Он не мог усидеть. Это было уже слишком. В конце концов, кто заставлял его лгать? Он прервал рассказ, разгневанный. Всей душой, всем существом своим он кричал, добивался: кто?
Руки его сжались в кулаки. Сердце бешено билось, выстукивая о ребра: кто-кто-кто-кто? Его глаза встретились с глубокими, холодными глазами Эвелины. Теперь он знал кто. Это она. Да, она. Ради нее он тогда солгал актеру Монрозу, ради нее он лжет здесь. Злоба кипела в нем. Она подступила к горлу, и он готов был вопить, кричать всему человечеству о своем позоре, но вместо этого тихо, с печалью, которая граничила с ненавистью, вымолвил:
— Ева!

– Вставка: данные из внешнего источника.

(** The checksums of 8, 16 and 32 bits are the ones' complement sums of the
    bytes or of the little-endian 16-bit words (an odd last byte counts as a
    word), as long as the accumulator takes the sum: 257 bytes for the 8-bit
    one, 128 KiB for the 16-bit one. *)
Theorem mem_checksums_are_ones_sums p n s :
  0 ≤ n → wf s → live s p n →
  (n ≤ 257 → ∃ r, mem_checksum8_simple p n s = Ok (r, s) ∧ ones_sum 8 (word_sum s 1 p (Z.to_nat n)) r) ∧
  (n ≤ 2 ^ 17 → ∃ r, mem_checksum16_simple p n s = Ok (r, s) ∧
     ones_sum 16 (word_sum s 2 p (Z.to_nat (n / 2)) + (if Z.odd n then s !!! (p + (n - 1)) else 0)) r) ∧
  (n < 2 ^ 56 → ∃ r, mem_checksum32_simple p n s = Ok (r, s) ∧ ones_sum 32 (word_sum s 1 p (Z.to_nat n)) r).
Proof.
  intros Hn Hs Hl. pose proof (word_sum_range s 1 p (Z.to_nat n) Hs) as H1. change (256 ^ Z.of_nat 1 - 1) with 255 in H1.
  split_and!; intros Hb.
  - assert (wpp (mem_checksum8_simple p n) s (λ r s', ones_sum 8 (word_sum s 1 p (Z.to_nat n)) r ∧ s' = s)) as (r & s' & E & H & ->)%wpp_ok; [|by exists r].
    apply wpp_bind, mem_sum_ok; [lia|done|lia|done|by rewrite Z.mul_1_l|]. apply wpp_ret. split; [|done]. apply (fold_twice 8 16); lia.
  - assert (wpp (mem_checksum16_simple p n) s (λ r s', ones_sum 16 (word_sum s 2 p (Z.to_nat (n / 2)) + (if Z.odd n then s !!! (p + (n - 1)) else 0)) r ∧ s' = s))
      as (r & s' & E & H & ->)%wpp_ok; [|by exists r].
    unfold mem_checksum16_simple. rewrite Z.shiftr_div_pow2 by lia. change (2 ^ 1) with 2. pose proof (Z.div_mod n 2 ltac:(lia)) as Hdm.
    pose proof (Z.mod_pos_bound n 2 ltac:(lia)). pose proof (Z.div_pos n 2 Hn ltac:(lia)).
    pose proof (word_sum_range s 2 p (Z.to_nat (n / 2)) Hs) as H2. change (256 ^ Z.of_nat 2 - 1) with 65535 in H2.
    apply wpp_bind, mem_sum_ok; [lia|done|change (256 ^ Z.of_nat 2 - 1) with 65535; lia|done|eapply live_le; [exact Hl|lia..]|].
    change (Z.land n 1) with (Z.land n (Z.ones 1)). rewrite Z.land_ones by lia. change (2 ^ 1) with 2. rewrite (Zmod_odd n) in *.
    set (x := word_sum s 2 p (Z.to_nat (n / 2))) in *. destruct (Z.odd n) eqn:Ho; cbn [Z.eqb negb].
    + replace (p + Z.of_nat 2 * (n / 2)) with (p + (n - 1)) by lia. pose proof (wf_total s (p + (n - 1)) Hs) as Hbt. unfold byte_ok in Hbt.
      apply wpp_bind, wpp_bind. eapply wpp_rd; [apply (lookup_live s p n); [done|lia]|]. apply wpp_ret, wpp_ret. split; [|done].
      assert (u32 (x + s !!! (p + (n - 1))) = x + s !!! (p + (n - 1))) as -> by (apply wrap_small; lia). apply (fold_twice 16 32); lia.
    + apply wpp_bind, wpp_ret, wpp_ret. split; [|done]. rewrite Z.add_0_r. apply (fold_twice 16 32); lia.
  - assert (wpp (mem_checksum32_simple p n) s (λ r s', ones_sum 32 (word_sum s 1 p (Z.to_nat n)) r ∧ s' = s)) as (r & s' & E & H & ->)%wpp_ok; [|by exists r].
    apply wpp_bind, mem_sum_ok; [lia|done|lia|done|by rewrite Z.mul_1_l|]. apply wpp_ret. split; [|done]. apply (fold_twice 32 64); lia.
Qed.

О Ева!
Эвелина сидела на диване неподвижная, величественная. Он сел рядом, обессиленный и окончательно побежденный. Что же ему оставалось? И, словно втыкая в сердце шпильки, он продолжал:
— Я пришел туда, Ева, чтобы взять себе, как талисман, лоскут бархата с трона, но не успел, чернь топорами изрубила трон, подняв на штыки голубой балдахин. О, это был праздник тружеников!
Он забыл об осторожности. В голосе, которым была произнесена последняя фраза, звучали одобрение и радость,
— Это радует вас, — улыбаясь, заметила Эвелина.
— Радует? О господи, вы считаете меня сумасшедшим, Ева? Я заболел от страха за свою жизнь, я всякий день ждал ареста, но, конечно, — у него не хватало сил сдержаться, — конечно, Ева, меры Кавеньяка не радовали меня.
— Оноре, Оноре! — Эвелина снисходительно погрозила ему пальцем.
Он схватил ее руку и покрыл долгими поцелуями. Губы его были сухи, жестковаты. Эвелина медленно отняла руку.